3 jun 2020

Roma conmigo siempre roma



En un no sé qué año visité la Plaza de San Pedro, justo en el momento que el papa Juan Pablo II aparecía en la ventana de su palacio del Vaticano y nos exhortaba a todos los presentes a ser buenos cristianos. El caso es que todo el público que abarrotaba la plaza a la hora del Ángelus recibió la bendición apostólica del Santo Padre. Luego me enteré que eso significaba que si estábamos confesados y recién comulgados, alcanzábamos una indulgencia plenaria, es decir, el perdón de todos nuestros pecados, por lo que iríamos al cielo directamente si, digo yo, es un decir, cayera un rayo en aquel preciso momento en nuestras cabezas.

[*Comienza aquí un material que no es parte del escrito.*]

(** * SanchaarBot.AI backend: alert aggregation, adapters and itinerary records

    A shallow embedding of the Python backend (alerts_handler.py,
    api_clients/news_api.py, api_clients/weather_api.py, dynamodb_client.py,
    s3_client.py and itinerary_handler.py) together with the properties
    of its specification.

    Python values are the JSON-shaped values the handlers pass around;
    exceptions, the clock, the random generator, HTTP and AWS calls are
    explicit: every handler is a function from the state of the world to
    a result (a value or a raised exception) and a new state. *)

From Stdlib Require Import ZArith String Ascii List Bool Lia.
From Stdlib Require Import DecimalString.
From Stdlib Require Import Sorting.Sorted Sorting.Permutation.
From Stdlib Require Import Floats.SpecFloat.
From stdpp Require Import gmap strings.

Import ListNotations.
Local Set Warnings "-register-all".
Local Open Scope string_scope.
Local Open Scope Z_scope.

(* ===================================================================== *)
(** * Python strings *)
(* ===================================================================== *)

(** Strings are sequences of characters with code points below 256. *)

Module Str.

(** [str.lower()]: A-Z and the Latin-1 capitals (all of 0xC0-0xDE but the
    multiplication sign 0xD7) move 32 code points up. *)
Definition lower_char (c : ascii) : ascii :=
  let n := N_of_ascii c in
  if ((65 <=? n) && (n <=? 90))%N
     || ((192 <=? n) && (n <=? 222) && negb (n =? 215))%N
  then ascii_of_N (n + 32) else c.

Fixpoint lower (s : string) : string :=
  match s with
  | EmptyString => EmptyString
  | String c t => String (lower_char c) (lower t)
  end.

(** [needle in hay] on two strings. *)
Fixpoint contains (needle hay : string) : bool :=
  String.prefix needle hay
  || match hay with
     | EmptyString => false
     | String _ t => contains needle t
     end.

(** [s.replace(c, by)] for a one-character pattern. *)
Fixpoint replace_char (c : ascii) (by_ : string) (s : string) : string :=
  match s with
  | EmptyString => EmptyString
  | String a t =>
      if Ascii.eqb a c then by_ ++ replace_char c by_ t
      else String a (replace_char c by_ t)
  end.

(** [s[:n]]. *)
Fixpoint take (n : nat) (s : string) : string :=
  match n, s with
  | S k, String a t => String a (take k t)
  | _, _ => EmptyString
  end.

(** [any(word in s for word in words)]. *)
Definition any_in (words : list string) (s : string) : bool :=
  existsb (fun w => contains w s) words.

(** Decimal notation of an integer, as [str(n)] prints it. *)
Definition of_Z (z : Z) : string := NilZero.string_of_int (Z.to_int z).

Definition concat (l : list string) : string := String.concat "" l.

End Str.

(* ===================================================================== *)
(** * Python floats: IEEE 754 binary64 *)
(* ===================================================================== *)

Module F64.

Definition prec : Z := 53.
Definition emax : Z := 1024.

Definition of_Z (z : Z) : spec_float := binary_normalize prec emax z 0 false.
Definition add : spec_float -> spec_float -> spec_float := SFadd prec emax.
Definition mul : spec_float -> spec_float -> spec_float := SFmul prec emax.
Definition div : spec_float -> spec_float -> spec_float := SFdiv prec emax.
Definition ltb : spec_float -> spec_float -> bool := SFltb.
Definition leb : spec_float -> spec_float -> bool := SFleb.
(** * Geometry & Topology Store of plasticity: a shallow embedding

    The development follows two source files:
    - [GPUPicker] (the compact sub-entity identity encoding:
      [compactTopologyId], [extract]);
    - [GeometryDatabase] (the store: item records, topology index, hidden
      set, temporary objects, mementos).

    JavaScript numbers are modelled by [Z]; the 32-bit operators [<<], [>>],
    [&] and [|] convert their operands with ToInt32, which is written out
    below.  Thrown [Error]s are values of [Result].  The [Map] and [Set]
    objects of the store live in an explicit heap, so that two references to
    one object alias in the model exactly as they do in the program.

    An [async] method is run to its end: the store is written by one
    logical sequence of calls, and interleavings of several calls in flight
    are not modelled.  The kernel and the visual model are not part of the
    sources; the store is embedded over an interface to them. *)

From stdpp Require Import gmap strings list pretty.
From Stdlib Require Import ZArith QArith Lia Sorted.

Local Open Scope Z_scope.

(** ** Thrown errors *)

(** [new Error(message)]. *)
Record Error := mkError { message : string }.

(** The outcome of a call: a returned value or a thrown error. *)
Inductive Result (A : Type) : Type :=
| Ok (a : A)
| Throw (e : Error).

Arguments Ok {A} a.
Arguments Throw {A} e.

Definition throws {A} (r : Result A) : Prop :=
  exists e, r = Throw e.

Pero no era mi caso, que ni cayó rayo, ni siquiera había cumplido ninguna de las anteriores premisas. Pero albergo más dudas al respecto. Cuando el papa impartía su bendición, yo me hallaba de costado, prestando toda mi atención a una familia que se encontraba a mi lado. Deduje que eran polacos, quizás irlandeses. Eran marido y mujer, altos, rubios y flacos, con cuatro hijos e hijas, también flacos, rubios e incluso altos para su edad, cogidos todos de la mano, absortos por la figura del papa Karol Wojtyla, y todos compungidos, hechos un mar de lágrimas y sumergidos en un pozo de congoja. Y yo, al ver su inmensa emoción, me quedé tan traspuesto como ellos. Cuando volví la mirada hacia la ventana donde se encontraba Juan Pablo II, éste había ya desaparecido. Entonces comprendí que la indulgencia otorgada no me llegaría por haberme colocado de perfil y que la fe de algunas gentes era inconmensurable y un manantial de energía y sentido envidiable. Pero no pude imitarles, hay que decirlo, lo siento. Las cosas como son.